The Turks are trying all kinds of energy-saving measures to keep from freezing these days. The trouble is that the country has virtually run out of its stock of fuel oil and petroleum products. Turkey depends largely on oil for heating and running its industries.
"We are living in a dark age," complained a front-page headline in the mass-circulation daily, Hurriyet, in a reference to power cuts.
As this was written, winter weather had pushed temperatures below zero in most parts of the country, with snow blanketing all except the southern coastal areas.
When British Foreign Secretary Lord Carrington arrived in Ankara recently for talks with Turkish leaders on the Afghanistan situation, he received an especially warm reception from his British colleagues. The reason: He brought along 30 heaters for the British Embassy, which the British Ambassador had urgently requested.
A Western ambassador whose residence had little heat and who "coult not take a proper bath" decided to move to a hotel. But the trouble is that some hotels in Ankara and Istanbul also are running out of fuel -- so a warm bath is not always obtainable even there.
A wealthy Istanbul businessman moved with his family into a luxury hotel suite, expecting to have a nice, warm room. Four days later, the hotel heater went off, and the family found itself no better off than at home.
Some families are joining forces and sharing apartments that are still heated , usually thanks to a stove or fuel oil obtained on the black market for five times the normal price.
"I live alone in my old house," an elderly woman said."My daughter, my son-in-law, and my two grandchildren moved in a couple of weeks ago because I have some good old stoves. It's funny, but the lack of fuel has reunited us."

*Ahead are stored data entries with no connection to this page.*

(** * Coverage aggregation: a shallow embedding of [coverage_aggregate.py]

    The development follows the Python module function by function:
    the report parser ([parse_gcov_source_path], [parse_gcov_coverage],
    [parse_gcov_lines]), the merger and reconstructor
    ([write_cumulative_gcov]), the two exporters ([gcov_to_lcov_info],
    [gcov_to_gcovr_json]), the directory converter
    ([convert_dir_to_tracefiles]) and the grouping helpers
    ([group_gcov_paths_by_source], [_source_to_dirname]).

    Modelling conventions.
    - A Python [str] is a [string]; a character is a code point below 256
      (the Latin-1 range).  On that range the regular-expression class
      [\d] is exactly the ten ASCII digits, and [\s] and [str.strip] use
      the interpreter's white-space table restricted to it.
    - A Python [int] is a [Z]; the conversion [int(...)] is the
      mathematical one (the interpreter's optional limit on the number of
      digits of a literal is not modelled).
    - A [dict] is a [gmap], a [set] is a [gset]; loops are left folds of
      their body over the iterated sequence.
    - The file system is a finite map from paths to file contents. *)

From Stdlib Require Import ZArith Ascii String List Lia.
From stdpp Require Import gmap strings list fin_maps sorting.

#[local] Set Warnings "-clear-no-such-hyp".

(** ** Characters and the string primitives of the Python runtime *)

Module Py.

Definition code (c : ascii) : N := N_of_ascii c.

Definition newline : ascii := "010"%char.

(** [str.isspace] on one character, which is also the class [\s]. *)
Definition is_space (c : ascii) : bool :=
  let n := code c in
  ((9 <=? n) && (n <=? 13) || (28 <=? n) && (n <=? 32)
   || (n =? 133) || (n =? 160))%N.

(** The class [\d]. *)
Definition is_digit (c : ascii) : bool :=
  let n := code c in ((48 <=? n) && (n <=? 57))%N.

Definition digit_value (c : ascii) : Z := Z.of_N (code c) - 48.

Definition digit_char (d : N) : ascii := ascii_of_N (48 + d).

(** Every character of [s] is in the class [p]. *)
Fixpoint all_chars (p : ascii -> bool) (s : string) : bool :=
  match s with
  | EmptyString => true
  | String c s' => p c && all_chars p s'
  end.

(** [s.split(sep)] for a one-character separator. *)
Fixpoint split (sep : ascii) (s : string) : list string :=
  match s with
  | EmptyString => [EmptyString]
  | String c s' =>
      if Ascii.eqb c sep then EmptyString :: split sep s'
      else match split sep s' with
           | [] => [String c EmptyString]
           | l :: ls => String c l :: ls
           end
  end.

(** [sep.join(ls)]. *)
Fixpoint join (sep : string) (ls : list string) : string :=
  match ls with
  | [] => ""
  | [l] => l
  | l :: ls' => l +:+ sep +:+ join sep ls'
  end.

(** [s.startswith(p)]. *)
Fixpoint startswith (s p : string) {struct p} : bool :=
  match p, s with
  | EmptyString, _ => true
  | String a p', String b s' => Ascii.eqb a b && startswith s' p'
  | String _ _, EmptyString => false
  end.

(** [s.endswith(p)]. *)
Fixpoint endswith (s p : string) : bool :=
  if String.eqb s p then true
  else match s with
       | EmptyString => false
       | String _ s' => endswith s' p
       end.

(** [s.find(sub)]: the least index at which [sub] occurs, or [-1]. *)
Fixpoint find_from (i : Z) (s sub : string) : Z :=
  if startswith s sub then i
  else match s with
       | EmptyString => (-1)%Z
       | String _ s' => find_from (i + 1) s' sub
       end.

Definition find (s sub : string) : Z := find_from 0 s sub.

(** [sub in s]. *)
Fixpoint contains (s sub : string) : bool :=
  startswith s sub ||
  match s with
  | EmptyString => false
  | String _ s' => contains s' sub
  end.

Fixpoint drop (n : nat) (s : string) : string :=
  match n, s with
  | O, _ => s
  | S n', String _ s' => drop n' s'
  | S _, EmptyString => EmptyString
  end.

(** [s[i:]], with Python's reading of a negative start index. *)
Definition slice_from (i : Z) (s : string) : string :=
  let len := Z.of_nat (String.length s) in
  let start := if (i <? 0)%Z then Z.max 0 (len + i) else i in
  drop (Z.to_nat start) s.

Fixpoint lstrip_by (p : ascii -> bool) (s : string) : string :=
  match s with
  | EmptyString => EmptyString
  | String c s' => if p c then lstrip_by p s' else s
  end.

Fixpoint rstrip_by (p : ascii -> bool) (s : string) : string :=
  match s with
  | EmptyString => EmptyString
  | String c s' =>
      match rstrip_by p s' with
      | EmptyString => if p c then EmptyString else String c EmptyString
      | r => String c r
      end
  end.

(** [s.strip()] and [s.strip(chars)] for a one-character [chars]. *)
Definition strip_by (p : ascii -> bool) (s : string) : string :=
  rstrip_by p (lstrip_by p s).

Definition strip (s : string) : string := strip_by is_space s.

Definition strip_char (c : ascii) (s : string) : string :=
  strip_by (Ascii.eqb c) s.

(** [s.replace(old, new)] for a one-character [old]. *)
Fixpoint replace (old : ascii) (new : string) (s : string) : string :=
  match s with
  | EmptyString => EmptyString
  | String c s' =>
      if Ascii.eqb c old then new +:+ replace old new s'
      else String c (replace old new s')
  end.

(** *** Integers and text *)

(** The digits of a decimal literal, read left to right.  Python allows
    single underscores between digits; [prev] tells whether the previous
    character was a digit. *)
Fixpoint int_digits (acc : Z) (prev : bool) (s : string) : option Z :=
  match s with
  | EmptyString => if prev then Some acc else None
  | String c s' =>
      if is_digit c then int_digits (10 * acc + digit_value c) true s'
      else if Ascii.eqb c "_" then
             if prev then
               match s' with
               | String d _ => if is_digit d then int_digits acc false s'
                               else None
               | EmptyString => None
               end
             else None
           else None
  end.

(** The white space that [int] skips around a literal: the C locale's,
    and the non-ASCII spaces. *)
Definition is_int_space (c : ascii) : bool :=
  let n := code c in
  ((9 <=? n) && (n <=? 13) || (n =? 32) || (n =? 133) || (n =? 160))%N.

(** [int(s)] in base ten: [None] stands for [ValueError]. *)
Definition int (s : string) : option Z :=
  match strip_by is_int_space s with
  | String c r =>
      if Ascii.eqb c "-" then Z.opp <$> int_digits 0 false r
      else if Ascii.eqb c "+" then int_digits 0 false r
      else int_digits 0 false (String c r)
  | EmptyString => None
  end.

Fixpoint str_N_aux (fuel : nat) (n : N) (acc : string) : string :=
  match fuel with
  | O => acc
  | S f =>
      let acc' := String (digit_char (n mod 10)) acc in
      if (n <? 10)%N then acc' else str_N_aux f (n / 10) acc'
  end.

(** [str(n)] for a natural number: its decimal digits. *)
Definition str_N (n : N) : string :=
  str_N_aux (S (N.to_nat (N.log2 n))) n "".

(** [str(z)], the text that an f-string field [{z}] produces. *)
Definition str (z : Z) : string :=
  if (z <? 0)%Z then String "-" (str_N (Z.to_N (- z)))
  else str_N (Z.to_N z).

Fixpoint repeat_char (c : ascii) (n : nat) : string :=
  match n with
  | O => EmptyString
  | S n' => String c (repeat_char c n')
  end.

(** The format field [{z:>w}]: right-aligned in width [w]. *)
Definition rjust (w : nat) (s : string) : string :=
  repeat_char " " (w - String.length s) +:+ s.

(** The format field [{n:0wd}] for a count [n >= 0]. *)
Definition zfill (w : nat) (n : nat) : string :=
  let s := str_N (N.of_nat n) in
  repeat_char "0" (w - String.length s) +:+ s.

End Py.

(** ** The fragment of [re] used by the parser

    Both patterns of the module are sequences of character classes under
    a greedy quantifier, closed by [$] in one case.  [re_match] is the
    backtracking matcher of [re.match] on that fragment: it is anchored
    at the start of the text, each starred class first takes as many
    characters as it can and gives them back one by one when the rest of
    the pattern fails.  A successful match returns the text taken by
    each item, in pattern order. *)

Module Re.

Inductive quant := One | Star | Plus.

Inductive item :=
  | Cls (p : ascii -> bool) (q : quant)
  | Eol.

Definition lit (c : ascii) : item := Cls (Ascii.eqb c) One.

(** The class [.]: everything but a newline. *)
Definition dot (c : ascii) : bool := negb (Ascii.eqb c Py.newline).

(** Prepends a character to the text taken by the first item. *)
Definition grow (c : ascii) (r : option (list string)) : option (list string) :=
  match r with
  | Some (piece :: rest) => Some (String c piece :: rest)
  | _ => None
  end.

(** A greedy starred class followed by the continuation [k]. *)
Fixpoint star (p : ascii -> bool) (k : string -> option (list string))
    (s : string) : option (list string) :=
  let stop := cons EmptyString <$> k s in
  match s with
  | String c s' =>
      if p c then
        match grow c (star p k s') with
        | Some r => Some r
        | None => stop
        end
      else stop
  | EmptyString => stop
  end.

Fixpoint re_match (items : list item) (s : string) : option (list string) :=
  match items with
  | [] => Some []
  | Cls p One :: r =>
      match s with
      | String c s' =>
          if p c then cons (String c EmptyString) <$> re_match r s' else None
      | EmptyString => None
      end
  | Cls p Star :: r => star p (re_match r) s
  | Cls p Plus :: r =>
      match s with
      | String c s' => if p c then grow c (star p (re_match r) s') else None
      | EmptyString => None
      end
  | Eol :: r =>
      (* [$]: the end of the text, or just before a final newline *)
      match s with
      | EmptyString => cons EmptyString <$> re_match r s
      | String c EmptyString =>
          if Ascii.eqb c Py.newline then cons EmptyString <$> re_match r s
          else None
      | _ => None
      end
  end.

(** What a successful match says of the text taken by one item. *)
Definition piece_ok (it : item) (piece : string) : Prop :=
  match it with
  | Cls p One => ∃ c, piece = String c EmptyString ∧ p c = true
  | Cls p Star => Py.all_chars p piece = true
  | Cls p Plus => piece ≠ EmptyString ∧ Py.all_chars p piece = true
  | Eol => piece = EmptyString
  end.

End Re.

(** ** Exceptions

    A Python call that may raise returns an [option]; [None] is the
    exception leaving the function.  [foldM] is a [for] loop whose body
    may raise. *)

Fixpoint foldM {A B} (f : B -> A -> option B) (b : B) (l : list A) : option B :=
  match l with
  | [] => Some b
  | x :: l' => b' ← f b x; foldM f b' l'
  end.

(** ** Report parser *)

Definition lines_of (content : string) : list string :=
  Py.split Py.newline content.

(** [parse_gcov_source_path]: the text after the first [Source:] of the
    first line that contains [:Source:]. *)
Fixpoint source_path_of_lines (lines : list string) : option string :=
  match lines with
  | [] => None
  | line :: rest =>
      if Py.contains line ":Source:" then
        let idx := Py.find line "Source:" in
        if negb (idx =? -1)%Z then Some (Py.strip (Py.slice_from (idx + 7) line))
        else source_path_of_lines rest
      else source_path_of_lines rest
  end.

Definition parse_gcov_source_path (content : string) : option string :=
  source_path_of_lines (lines_of content).

(** The class [[-0-9#]]. *)
Definition is_marker (c : ascii) : bool :=
  Ascii.eqb c "-" || Py.is_digit c || Ascii.eqb c "#".

(** The pattern "^\s*([-0-9#]+):\s*(\d+):". *)
Definition coverage_pattern : list Re.item :=
  [ Re.Cls Py.is_space Re.Star; Re.Cls is_marker Re.Plus; Re.lit ":";
    Re.Cls Py.is_space Re.Star; Re.Cls Py.is_digit Re.Plus; Re.lit ":" ].

(** The two groups of [coverage_pattern]. *)
Definition coverage_groups (line : string) : option (string * string) :=
  match Re.re_match coverage_pattern line with
  | Some [_; g1; _; _; g2; _] => Some (g1, g2)
  | _ => None
  end.

(** The body of the loop of [parse_gcov_coverage]. *)
Definition coverage_step (coverage : gmap Z Z) (line : string)
    : option (gmap Z Z) :=
  match coverage_groups line with
  | None => Some coverage
  | Some (g1, g2) =>
      let cov_str := Py.strip g1 in
      line_num ← Py.int g2;
      if String.eqb cov_str "-" then Some coverage
      else if String.eqb cov_str "#####" then Some (<[line_num := 0%Z]> coverage)
      else match Py.int cov_str with
           | Some n => Some (<[line_num := n]> coverage)
           | None => Some (<[line_num := 0%Z]> coverage)
           end
  end.

Definition parse_gcov_coverage (content : string) : option (gmap Z Z) :=
  foldM coverage_step ∅ (lines_of content).

(** One element of the list returned by [parse_gcov_lines]. *)
Record gcov_line := GcovLine {
  count_str : string;
  line_num : Z;
  rest : string
}.

(** The pattern "^(\s* )([-0-9#]+)(\s* ):\s*(\d+):(.* )$", written here
    with a blank before each closing parenthesis that follows a star. *)
Definition lines_pattern : list Re.item :=
  [ Re.Cls Py.is_space Re.Star; Re.Cls is_marker Re.Plus;
    Re.Cls Py.is_space Re.Star; Re.lit ":"; Re.Cls Py.is_space Re.Star;
    Re.Cls Py.is_digit Re.Plus; Re.lit ":"; Re.Cls Re.dot Re.Star; Re.Eol ].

Increasing numbers of families are doing the same. Other thousands are just sitting in cold houses, wearing heavy woolen clothes and coats. Few other venture out to their offices find it warm enough inside to take off their coats.
Some of the more venturesome have installed coal or wood stoves, but since they do not have chimneys, they have to use stovepipes running out through the windows. Hurriyet printed pictures of modern apartments with unattractive stovepipes projecting out of windows.
"This is how we enter the 1980s," the paper lamented.
The Istanbul City Councl held an emergency meeting to discuss the fuel shortage. The members had to sit with their coats on, of course, because the hall was heatless, and at one point the lights went off, too.
The fuel crisis is felt in all fields of activity. The government is embattled. Transportation is deeply affected. Bus and truck services are irregular. Ferryboat services in Istanbul between the Asian and European coasts have slowed down. People queue up for ferries, buses, shared taxis, and for any fuel -- coal, wood, oil, or gas.
Schools and hospitals also have been adversely affected. Because of the fuel shortage, electric power cuts of four or five hours a day are common.Some factories have had to close down; others have curtailed their production. One immediate result is more unemployment in a country where 20 percent of the working population normally is jobless.
All this hardship stems from Turkey's grave financial situation. Turkey now needs $250 million in cash to import oil. And the treasury simply does not have enough hard currency to make such purchases on a monthly basis. Even usually friendly nations, such as Libya, Iraq, and Iran, are asking Turkey for payments in cash, although in the past this country has managed to get some oil on credit terms.
Turkish officials now pin their hopes on the possibility of obtaining 6 million tons of oil from Saudi Arabia this year. Turkey hopes to get it for $15 a barrel, far below the present market price, plus a $1 billion loan from the Saudis. This request now is under consideration in Saudi Arabia.
Meantime, for the Turks, this is bound to be remembered as a long, cold winter.